At the school, Frank and Carrie watch the film within the package, which is of Frank's father Yevgeni Tarasov, a Russian scientist who defected to the US and accidentally created the organism within his own body. Frank is infected by a sample given to Carrie by an elderly resident, but the organism dies within his body; he realizes that his blood possesses antibodies that can kill the organism due to his heritage.

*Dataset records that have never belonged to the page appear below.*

Lemma on_data_price_history (self : MeanReversionStrategy.strategy) (c : Q) :
  MeanReversionStrategy.price_history (MeanReversionStrategy.on_data self c)
  = MeanReversionStrategy.price_history self ++ [c].
Proof.
  unfold MeanReversionStrategy.on_data.
  set (s1 := MeanReversionStrategy.append_price self c).
  change (MeanReversionStrategy.price_history self ++ [c])
    with (MeanReversionStrategy.price_history s1).
  clearbody s1.
  destruct (_ <? _)%Z; [reflexivity | ].
  destruct (Qeq_bool _ 0).
  - destruct (MeanReversionStrategy.rsi_lt _ _); reflexivity.
  - destruct (Qgt_bool _ 0); [ | reflexivity].
    destruct (MeanReversionStrategy.rsi_gt _ _);
      [ | destruct (MeanReversionStrategy.stop_loss_hit _ _); [ | reflexivity]];
      apply exit_long_price_history.
Qed.

(** C8 (as amended).  The constructor checks nothing: for every period and
    every pair of thresholds it returns a strategy that holds them as given,
    flat, with no history, and that strategy takes bars.  (A stop-loss
    fraction is not among its options; the stop is fixed in [on_data].) *)
Theorem init_accepts_any_configuration
  (name : string) (rsi_period : Z) (rsi_oversold rsi_overbought : Q) :
  exists s,
    MeanReversionStrategy.init name rsi_period rsi_oversold rsi_overbought
    = Returned s /\
    MeanReversionStrategy.rsi_period s = rsi_period /\
    MeanReversionStrategy.rsi_oversold s = rsi_oversold /\
    MeanReversionStrategy.rsi_overbought s = rsi_overbought /\
    MeanReversionStrategy.price_history s = [] /\
    MeanReversionStrategy.entry_price s = None /\
    MeanReversionStrategy.position s = 0 /\
    MeanReversionStrategy.trades s = [] /\
    forall c,
      MeanReversionStrategy.price_history (MeanReversionStrategy.on_data s c)
      = [c].
Proof.
  eexists. split; [reflexivity | ].
  repeat split. intro c. now rewrite on_data_price_history.
Qed.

The town is evacuated, and before his death, General Kenneth Lavigne orders a nuclear strike. However, Carrie and Frank realize this will cause disaster, as the organism can use any heat or light to grow further. Frank covers Carrie in his blood for protection and they fly in a stolen helicopter back to Fort Lambert so they can kill the organism. Inside, Carrie finds a boil on the vines with Glen's body inside and accidentally bursts it, washing off the blood. However, before she is killed, Frank uses his blood to kill the nucleus in his father's body. The nuclear strike is averted and the world is saved. Maitland, realizing they may have survived, sends an evacuation in to rescue them.

==Cast==
- Johnathon Schaech as Frank Sears
  - Schaech also appears as Yevgeni Tarasov, the father of Frank Sears
  - Angelo Martinez as Young Frank Sears
- Erica Leerhsen as Carrie Freeborn
- James McDaniel as Colonel Erik Maitland
- Jason Wiles as Glenn Freeborn
- Terence Jay as Sergeant Arbogast
- Charissa Allen as Private First Class Aneta McQueen
- Dylan Kenin as Sergeant Teegarden
- Jude Herrera as Private First Class Una Fernandes
- Vic Chao as Sergeant Kinoshita
- Josh Berry as Torbin Struss
- Daniel Beer as Tristam Sears
- Rick Herod as General Kenneth Lavigne
- Joshua Rollins as Kermit Shourt
- Darlene Kegan as Eleanore Sears
- Liezl Carstens as Gayle Osterloh
- Lew Alexander as Virgil Redwing
- Haleigh Sanderson as Kaz Redwing
- Fredrick Lopez as Perry Redwing
- John Weitz as PA Announcer (voice)
- Daniel Hubbert as Air Traffic Controller
- Brad Hulleman as Army Soldier

==Reception==
DVD Talk said the film "is fun midnight movie fare - and it's all right to laugh at it. Ultimately, it's forgettable, so I'll go with a Rent It recommendation." Dread Central said the film "fails to live up to its name in terms of horror, but at least it also fails to live up to its name in terms of horribleness. At best, it’s merely so-so."